My beloved, beautiful Scout passed away yesterday. She was a beautiful little soul and the sweetest little cat that I've ever encountered. She touched my heart in a way that I never expected and I truly feel like my heart is breaking.
I had to go into the office yesterday so left the house around 6:00 a.m. and she was fine. I went out and gave her a head rub and told her I would spend some time with her when I got home and that George would take care of her morning ritual. She purred at me and was fine.
I talked with George around 1:15 when I was leaving the office and Scout was alive and fine. I got home around 2:30 and Jack didn't meet me at the door as he always does. I walked to my office and set down my briefcase and purse, saw Jack lieing next to Scout's pen, thought that was different and went to change my clothes.

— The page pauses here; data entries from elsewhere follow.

(** C6: when the store holds exactly the five keys [prefix + "/baseball"],
    [prefix + "/basketball"], [prefix + "/ball"], [prefix + "/baller"] and
    [prefix + "/basketweaving"], [ls("/*ball")] returns [/baseball],
    [/basketball] and [/ball] and nothing else, and [ls("/*ball*")] returns
    those three and [/baller]; the prefix is one that reads as itself in a
    pattern. *)
Theorem ls_ball_example (w : World S) :
  plainText (prefix this) = true →
  getAllKeys (state w)
    ≡ₚ [prefix this +:+ "/baseball"; prefix this +:+ "/basketball";
        prefix this +:+ "/ball"; prefix this +:+ "/baller";
        prefix this +:+ "/basketweaving"] →
  (∃ paths, fst (ls this (Some "/*ball") w) = Ok paths
            ∧ paths ≡ₚ ["/baseball"; "/basketball"; "/ball"])
  ∧ (∃ paths, fst (ls this (Some "/*ball*") w) = Ok paths
              ∧ paths ≡ₚ ["/baseball"; "/basketball"; "/ball"; "/baller"]).
Proof.
  intros Hplain Hkeys. split.
  - rewrite (ls_plain _ _ _ Hplain). eexists. split; [reflexivity|].
    rewrite Hkeys.
    change (segmentsOfSpec (specOrStar (Some "/*ball"))) with ["/"; "ball"].
    change (lastIsStar (specOrStar (Some "/*ball"))) with false.
    rewrite !filter_cons, filter_nil.
    rewrite !decide_True by decide_key.
    rewrite !decide_False by decide_key.
    cbn [fmap list_fmap]. by rewrite !slice_append.
  - rewrite (ls_plain _ _ _ Hplain). eexists. split; [reflexivity|].
    rewrite Hkeys.
    change (segmentsOfSpec (specOrStar (Some "/*ball*"))) with ["/"; "ball"].
    change (lastIsStar (specOrStar (Some "/*ball*"))) with true.
    rewrite !filter_cons, filter_nil.
    rewrite !decide_True by decide_key.
    rewrite !decide_False by decide_key.
    cbn [fmap list_fmap]. by rewrite !slice_append.
Qed.
(** * A shallow embedding of the [shell] command runner

    The repository is a thin wrapper around Node's [child_process]: one entry
    point [shell(command, options)] dispatching to a blocking runner
    ([shellSync]) or to an event-driven one ([shellAsync]), and one error
    class ([ShellError]).  Two revisions of the module are embedded:

    - [V1]: [src/src/index.ts], the revision with the [prefix] option;
    - [V2]: [src/unnamed/part_000], the revision with [nopipe], [silent],
      [transform] and the injectable [spawn] / [execSync] / [parentProcess].

    JavaScript strings are [string]s, environments are [gmap string string],
    the promise is a three-state cell settled at most once, and the child
    process is the list of events the event loop delivers to the handlers that
    [shellAsync] registered. *)

From Stdlib Require Import ZArith Ascii String List Bool Lia DecimalString.
From stdpp Require Import base gmap strings list.
Import ListNotations.

Local Open Scope Z_scope.

(** ** The JavaScript primitives the module relies on *)

Module Js.

(** The line feed, written ["\n"] in the source. *)
Definition LF : ascii := "010"%char.

(** Truthiness of a string: only the empty string is falsy. *)
Definition truthy_string (s : string) : bool :=
  match s with
  | EmptyString => false
  | String _ _ => true
  end.

(** Truthiness of a number (integers only: [0] is the falsy one). *)
Definition truthy_number (n : Z) : bool := negb (n =? 0).

(** Truthiness of an optional property: [undefined] is falsy. *)
Definition truthy_opt {A : Type} (truthy : A -> bool) (x : option A) : bool :=
  match x with
  | Some a => truthy a
  | None => false
  end.

Definition truthy_bool (b : bool) : bool := b.

(** [s.split(sep)] for a one-character separator; the array is never
    empty. *)
Fixpoint split (sep : ascii) (s : string) : list string :=
  match s with
  | EmptyString => [EmptyString]
  | String c rest =>
      if Ascii.eqb c sep then EmptyString :: split sep rest
      else match split sep rest with
           | [] => [String c EmptyString]
           | piece :: pieces => String c piece :: pieces
           end
  end.

(** [s.startsWith(p)] and [s.includes(sub)]. *)
Fixpoint startsWith (s p : string) : bool :=
  match p, s with
  | EmptyString, _ => true
  | String _ _, EmptyString => false
  | String a p', String b s' => Ascii.eqb a b && startsWith s' p'
  end.

Fixpoint includes (s sub : string) : bool :=
  startsWith s sub ||
  match s with
  | EmptyString => false
  | String _ s' => includes s' sub
  end.

(** Template-literal conversion of an integer number: its decimal
    digits, with a leading minus sign when negative. *)
Definition Number_toString (n : Z) : string :=
  NilEmpty.string_of_int (Z.to_int n).

(** The characters of a string. *)
Definition chars (s : string) : list ascii := list_ascii_of_string s.

(** Specification-level counterparts of [includes] and [startsWith]. *)
Definition contains (s sub : string) : Prop :=
  exists before after, s = before +:+ sub +:+ after.

Definition begins_with (s p : string) : Prop :=
  exists rest, s = p +:+ rest.

Definition single_line (s : string) : Prop := ~ In LF (chars s).

(** The first line of a text in the words of the specification: the part up
    to, and excluding, the first line feed; the whole text when it has
    none. *)
Fixpoint first_line (s : string) : string :=
  match s with
  | EmptyString => EmptyString
  | String c rest => if Ascii.eqb c LF then EmptyString else String c (first_line rest)
  end.

End Js.

(** ** The error class

    Both revisions build the message the same way; the later one also sets
    the [name] property. *)

Record ShellError := { name : string; message : string }.

Module V1Error.
(** [src/src/index.ts], class [ShellError]:
    [message = message && message.split("\n")[0]; super(message)]. *)
Definition new_ShellError (message : string) : ShellError :=
  let message :=
    if Js.truthy_string message
    then nth 0 (Js.split Js.LF message) EmptyString
    else message in
  {| name := "Error"; message := message |}.
End V1Error.

Module V2Error.
(** [src/unnamed/part_000], class [ShellError]: as above, then
    [this.name = "ShellError"]. *)
Definition new_ShellError (message : string) : ShellError :=
  let message :=
    if Js.truthy_string message
    then nth 0 (Js.split Js.LF message) EmptyString
    else message in
  {| name := "ShellError"; message := message |}.
End V2Error.

(** ** The part of Node's [child_process] and [process] API the module uses *)

Abbreviation ProcessEnv := (gmap string string).

Module Node.

(** A [Buffer] is a sequence of bytes. *)
Definition Buffer : Type := list Byte.byte.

I changed my clothes, walked back out towards the office and Jack was walking towards me meowing. I pet him and then went to Scout's pen and she looked like she was sleeping -- nothing unusual about that. I leaned in and rubbed her head and she didn't move. She's done that before when in a deep sleep so I leaned down and gave her another head rub and called her name which always wakes her up and . . . she didn't move.

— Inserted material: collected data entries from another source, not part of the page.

(** Records that the state classifies as unchanged go through the loop
    without a Store call and without a change of state or world. *)
Lemma sync_loop_unchanged (fetched : list conversation) (st : sync_state) (w : world) :
  Forall (λ c, classify (current_title c) (compute_content_hash c)
                 (conversations st !! id c) = Unchanged) fetched →
  ∀ created updated skipped,
    ∃ skipped' evs,
      sync_loop fetched st created updated skipped w
      = (Some (created, updated, skipped', st), w, evs)
      ∧ existsb is_store evs = false.
Proof.
  induction 1 as [|c rest Hc _ IH]; intros cr up sk.
  - do 2 eexists. split; reflexivity.
  - cbn [sync_loop]. io_unfold. simpl.
    destruct (running w); simpl.
    + destruct (IH cr up (S sk)) as (sk' & evs & Hloop & Hquiet).
      apply classify_unchanged in Hc as (e & Hlook & Ht & Hh).
      destruct (decide (id c = "")) as [Hid|Hid].
      * rewrite (sync_conversation_missing_id c st w Hid), Hloop.
        do 2 eexists. split; [reflexivity|]. exact Hquiet.
      * rewrite (sync_conversation_unchanged c st w e Hid Hlook Ht Hh), Hloop.
        do 2 eexists. split; [reflexivity|]. exact Hquiet.
    + do 2 eexists. split; reflexivity.
Qed.

(** C4.  If a cycle leaves a state under which every fetched record is
    classified Unchanged and every id of the state is among the fetched
    ids, then the next cycle on the same records issues no write, move or
    remove, and leaves the entries of the state and the files of the store
    as they are. *)
Theorem second_cycle_is_idle (fetched : list conversation) (st0 st1 : sync_state)
    (w0 w1 : world) (evs1 : list event) :
  run_sync_cycle (Some fetched) st0 w0 = (Some st1, w1, evs1) →
  Forall (λ c, classify (current_title c) (compute_content_hash c)
                 (conversations st1 !! id c) = Unchanged) fetched →
  dom (conversations st1) ⊆ omi_conv_ids fetched →
  ∃ st2 w2 evs2,
    run_sync_cycle (Some fetched) st1 w1 = (Some st2, w2, evs2)
    ∧ existsb mutates evs2 = false
    ∧ conversations st2 = conversations st1
    ∧ files w2 = files w1.
Proof.
  intros _ Hsame Hnone.
  destruct (run_sync_cycle_phases fetched st1 w1)
    as [(w2 & evs2 & Hrun & _ & Hquiet & Hfiles)
       |(pre & wa & n & sta & wb & sweep & cr & up & sk & stb & wc & records & closing
         & _ & Hfiles & _ & Hpre & Hsweep & Hloop & _ & Hclosing & Hrun)].
  - eauto 10.
  - destruct (handle_deletions_outcome (omi_conv_ids fetched) st1 wa)
      as (n' & sta' & wb' & sweep' & Hsweep' & _ & _ & _ & _ & Hidle).
    rewrite Hsweep in Hsweep'. injection Hsweep' as <- <- <- <-.
    destruct (Hidle Hnone) as (-> & -> & ->).
    destruct (sync_loop_unchanged fetched st1 wa Hsame 0 0 0)
      as (sk' & records' & Hloop' & Hrecords).
    rewrite Hloop in Hloop'. injection Hloop' as -> -> -> -> -> ->.
    do 3 eexists. split; [exact Hrun|].
    split; [|split].
    + assert (Hrec : existsb mutates records' = false).
      { revert Hrecords. apply existsb_weaken. by intros [[]| |]. }
      rewrite !existsb_app, Hpre, Hclosing, Hrec. reflexivity.
    + by destruct fetched.
    + exact Hfiles.
Qed.
(** * object.Assign: a shallow embedding of the reflection-driven assignment engine

    The repository holds two revisions of the engine: [assign.go]
    (parameters of type [any], key type [kkk]) and a later rewrite
    (parameters of type [reflect.Value], key type [metaKey]).  The
    embedding follows both; wherever the two differ the definition branches
    on the [revision] of the assigner.

    Go values are modelled as finite trees.  A [reflect.Value] that denotes
    a settable slot is a pair of a tree and a [canSet] flag; a handler
    returns the tree the slot holds afterwards.  Sharing between two
    distinct slots (a source and a target reaching the same pointee) is not
    tracked. *)

From Stdlib Require Import List String Ascii ZArith Bool Lia Permutation.
From Stdlib Require Import SpecFloat DecimalString.
Import ListNotations.
Local Open Scope string_scope.
Local Open Scope Z_scope.
Local Open Scope list_scope.

Set Implicit Arguments.
#[local] Set Warnings "-register-all".

(** ** reflect.Kind *)

Module reflect.

Inductive Kind : Type :=
| Invalid | Bool | Int | Int8 | Int16 | Int32 | Int64
| Uint | Uint8 | Uint16 | Uint32 | Uint64 | Uintptr
| Float32 | Float64 | Complex64 | Complex128
| Array | Chan | Func | Interface | Map | Pointer | Slice | String | Struct
| UnsafePointer.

At that point, it clicked that something was wrong and I just started screaming for George. He came running in and checked on her and . . . she was gone. I lost it at that point. George remained calm and called the vet, etc. I finally calmed down and we took her down to the vet.
She'll be cremated and they'll return her ashes in a box engraved with her name and with "My little love" beneath it.

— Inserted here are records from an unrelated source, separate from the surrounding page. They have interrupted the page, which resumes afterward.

(** * The streaming chat client (ao-chat-boot/chat.js)

    A shallow embedding of [class ChatApp]: the conversation log, the
    request/stream life cycle of [sendMessage] and [streamAIResponse], the
    per-chunk record loop, and the code-block pass [highlightCodeBlocks].

    JavaScript strings are sequences of UTF-16 code units; they are modelled
    as lists of [N].  The browser built-ins the source calls ([String]
    methods, [JSON.parse], property access, [||], [+=]) are modelled after
    ECMAScript; the two page libraries ([marked], [hljs]) and the conversion
    of numbers are taken as an interface. *)

From Stdlib Require Import String Ascii.
From Stdlib Require Import List NArith Bool Arith Lia Wf_nat.
Import ListNotations.
Local Open Scope N_scope.
Local Open Scope list_scope.

Set Implicit Arguments.

(** ** JavaScript strings *)

Definition jsstring := list N.

(** A source-level string literal, as code units. *)
Definition js (s : string) : jsstring :=
  map N_of_ascii (list_ascii_of_string s).

(** The same, with the double quote written as an apostrophe: the notation
    used below for JSON text. *)
Definition jq (s : string) : jsstring :=
  map (fun c => if c =? 39 then 34 else c) (js s).

Fixpoint jsstring_eqb (a b : jsstring) : bool :=
  match a, b with
  | [], [] => true
  | x :: a', y :: b' => (x =? y) && jsstring_eqb a' b'
  | _, _ => false
  end.

(** [s.startsWith(p)] *)
Fixpoint startsWith (s p : jsstring) {struct p} : bool :=
  match p with
  | [] => true
  | y :: p' =>
      match s with
      | [] => false
      | x :: s' => (x =? y) && startsWith s' p'
      end
  end.

(** [s.substring(n)] with a single argument: the code units from index [n]
    on (the empty string when [n] is past the end). *)
Definition substring_from (n : nat) (s : jsstring) : jsstring := skipn n s.

(** WhiteSpace and LineTerminator code units, the set [String.prototype.trim]
    strips. *)
Definition is_js_whitespace (c : N) : bool :=
  (c =? 9) || (c =? 10) || (c =? 11) || (c =? 12) || (c =? 13) || (c =? 32)
  || (c =? 160) || (c =? 5760) || ((8192 <=? c) && (c <=? 8202))
  || (c =? 8232) || (c =? 8233) || (c =? 8239) || (c =? 8287)
  || (c =? 12288) || (c =? 65279).

Fixpoint trimStart (s : jsstring) : jsstring :=
  match s with
  | [] => []
  | c :: r => if is_js_whitespace c then trimStart r else s
  end.

(** [s.trim()] *)
Definition trim (s : jsstring) : jsstring :=
  rev (trimStart (rev (trimStart s))).

(** [chunk.split('\n\n')]: left-to-right, non-overlapping occurrences of the
    two-line-feed separator; the result always has at least one piece. *)
Fixpoint split_nn (s : jsstring) : list jsstring :=
  match s with
  | [] => [[]]
  | c :: r =>
      match r with
      | d :: r' =>
          if (c =? 10) && (d =? 10) then [] :: split_nn r'
          else match split_nn r with
               | cur :: more => (c :: cur) :: more
               | [] => [[c]]
               end
      | [] => [[c]]
      end
  end.

(** [s.split(' ')[0]]: the code units before the first space. *)
Fixpoint first_word (s : jsstring) : jsstring :=
  match s with
  | [] => []
  | c :: r => if c =? 32 then [] else c :: first_word r
  end.

(** [s.replace(p, '')] with a string pattern: the first occurrence of [p] is
    removed. *)
Fixpoint remove_first (p s : jsstring) {struct s} : jsstring :=
  if startsWith s p then skipn (length p) s
  else match s with
       | [] => []
       | c :: r => c :: remove_first p r
       end.

(** ** JavaScript values and [JSON.parse] *)

(** The values [JSON.parse] produces, plus [undefined], which property
    access yields.  A number is kept as its literal; its conversions are part
    of the [Browser] interface below.  An object keeps its members in source
    order; a later duplicate key wins on lookup. *)
#[warnings="-register-all"]
Inductive JsVal : Type :=
| JUndefined
| JNull
| JBool (b : bool)
| JNum (literal : jsstring)
| JStr (s : jsstring)
| JArr (elems : list JsVal)
| JObj (props : list (jsstring * JsVal)).

(** JSON insignificant whitespace: space, tab, line feed, carriage return. *)
Definition is_json_ws (c : N) : bool :=
  (c =? 32) || (c =? 9) || (c =? 10) || (c =? 13).

Fixpoint skip_ws (s : jsstring) : jsstring :=
  match s with
  | [] => []
  | c :: r => if is_json_ws c then skip_ws r else s
  end.

Definition is_digit (c : N) : bool := (48 <=? c) && (c <=? 57).

Definition hex_val (c : N) : option N :=
  if is_digit c then Some (c - 48)
  else if (97 <=? c) && (c <=? 102) then Some (c - 87)
  else if (65 <=? c) && (c <=? 70) then Some (c - 55)
  else None.

Definition hex4 (a b c d : N) : option N :=
  match hex_val a, hex_val b, hex_val c, hex_val d with
  | Some x, Some y, Some z, Some w => Some (((x * 16 + y) * 16 + z) * 16 + w)
  | _, _, _, _ => None
  end.

(** The single-character escapes of a JSON string. *)
Definition unescape (e : N) : option N :=
  if e =? 34 then Some 34
  else if e =? 92 then Some 92
  else if e =? 47 then Some 47
  else if e =? 98 then Some 8
  else if e =? 102 then Some 12
  else if e =? 110 then Some 10
  else if e =? 114 then Some 13
  else if e =? 116 then Some 9
  else None.

(** The characters of a string literal after its opening quote, up to and
    including the closing quote. *)
Fixpoint parse_chars (s : jsstring) : option (jsstring * jsstring) :=
  match s with
  | [] => None
  | c :: r =>
      if c =? 34 then Some ([], r)
      else if c =? 92 then
        match r with
        | [] => None
        | e :: r1 =>
            if e =? 117 then
              match r1 with
              | h1 :: h2 :: h3 :: h4 :: r2 =>
                  match hex4 h1 h2 h3 h4 with
                  | Some u =>
                      match parse_chars r2 with
                      | Some (str, rest) => Some (u :: str, rest)
                      | None => None
                      end
                  | None => None
                  end
              | _ => None
              end
            else
              match unescape e with
              | Some u =>
                  match parse_chars r1 with
                  | Some (str, rest) => Some (u :: str, rest)
                  | None => None
                  end
              | None => None
              end
        end
      else if c <? 32 then None
      else
        match parse_chars r with
        | Some (str, rest) => Some (c :: str, rest)
        | None => None
        end
  end.

(** The JSON number grammar as an automaton: an optional minus; a zero, or
    a non-zero digit followed by digits; an optional fraction (a dot and at
    least one digit); an optional exponent (e or E, an optional sign, at
    least one digit). *)
Inductive NumState : Type :=
| NStart | NMinus | NZero | NInt | NDot | NFrac | NE | NESign | NExp.

Definition num_accepting (st : NumState) : bool :=
  match st with
  | NZero | NInt | NFrac | NExp => true
  | _ => false
  end.

Definition num_step (st : NumState) (c : N) : option NumState :=
  match st with
  | NStart =>
      if c =? 45 then Some NMinus
      else if c =? 48 then Some NZero
      else if is_digit c then Some NInt else None
  | NMinus =>
      if c =? 48 then Some NZero
      else if is_digit c then Some NInt else None
  | NZero =>
      if c =? 46 then Some NDot
      else if (c =? 101) || (c =? 69) then Some NE else None
  | NInt =>
      if is_digit c then Some NInt
      else if c =? 46 then Some NDot
      else if (c =? 101) || (c =? 69) then Some NE else None
  | NDot => if is_digit c then Some NFrac else None
  | NFrac =>
      if is_digit c then Some NFrac
      else if (c =? 101) || (c =? 69) then Some NE else None
  | NE =>
      if (c =? 43) || (c =? 45) then Some NESign
      else if is_digit c then Some NExp else None
  | NESign => if is_digit c then Some NExp else None
  | NExp => if is_digit c then Some NExp else None
  end.

(** The longest number literal at the head of the input, and what follows. *)
Fixpoint lex_number (st : NumState) (s : jsstring)
  : option (jsstring * jsstring) :=
  match s with
  | [] => if num_accepting st then Some ([], []) else None
  | c :: r =>
      match num_step st c with
      | Some st' =>
          match lex_number st' r with
          | Some (lx, rest) => Some (c :: lx, rest)
          | None => None
          end
      | None => if num_accepting st then Some ([], s) else None
      end
  end.

(** One JSON value at the head of the input (no leading whitespace), and
    what follows it; [members] and [elements] read what comes after an
    opening brace or bracket. *)
Definition value_step
  (members : jsstring -> option (list (jsstring * JsVal) * jsstring))
  (elements : jsstring -> option (list JsVal * jsstring))
  (s : jsstring) : option (JsVal * jsstring) :=
  match s with
  | [] => None
  | c :: r =>
      if c =? 123 then
        match skip_ws r with
        | [] => None
        | d :: r' =>
            if d =? 125 then Some (JObj [], r')
            else
              match members r with
              | Some (kvs, rest) => Some (JObj kvs, rest)
              | None => None
              end
        end
      else if c =? 91 then
        match skip_ws r with
        | [] => None
        | d :: r' =>
            if d =? 93 then Some (JArr [], r')
            else
              match elements r with
              | Some (vs, rest) => Some (JArr vs, rest)
              | None => None
              end
        end
      else if c =? 34 then
        match parse_chars r with
        | Some (str, rest) => Some (JStr str, rest)
        | None => None
        end
      else if c =? 116 then
        if startsWith r (js "rue") then Some (JBool true, skipn 3 r) else None
      else if c =? 102 then
        if startsWith r (js "alse") then Some (JBool false, skipn 4 r)
        else None
      else if c =? 110 then
        if startsWith r (js "ull") then Some (JNull, skipn 3 r) else None
      else
        match lex_number NStart s with
        | Some (lx, rest) => Some (JNum lx, rest)
        | None => None
        end
  end.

Jack seems lost. He woke me up last night and made me follow him out to where she used to be and just stood there staring and looking up at me like -- where is she? He keeps going back to where Scout was and just standing there, staring.
I haven't stopped crying for two days but . . . at least the hysterics are over.
I love that little cat so damn much, it just blows my mind. I miss her already and still can't believe she's gone. We don't know what took her and I thought about doing an autopsy but, I'm not sure I want to know. She is gone. I will love her for the rest of my life.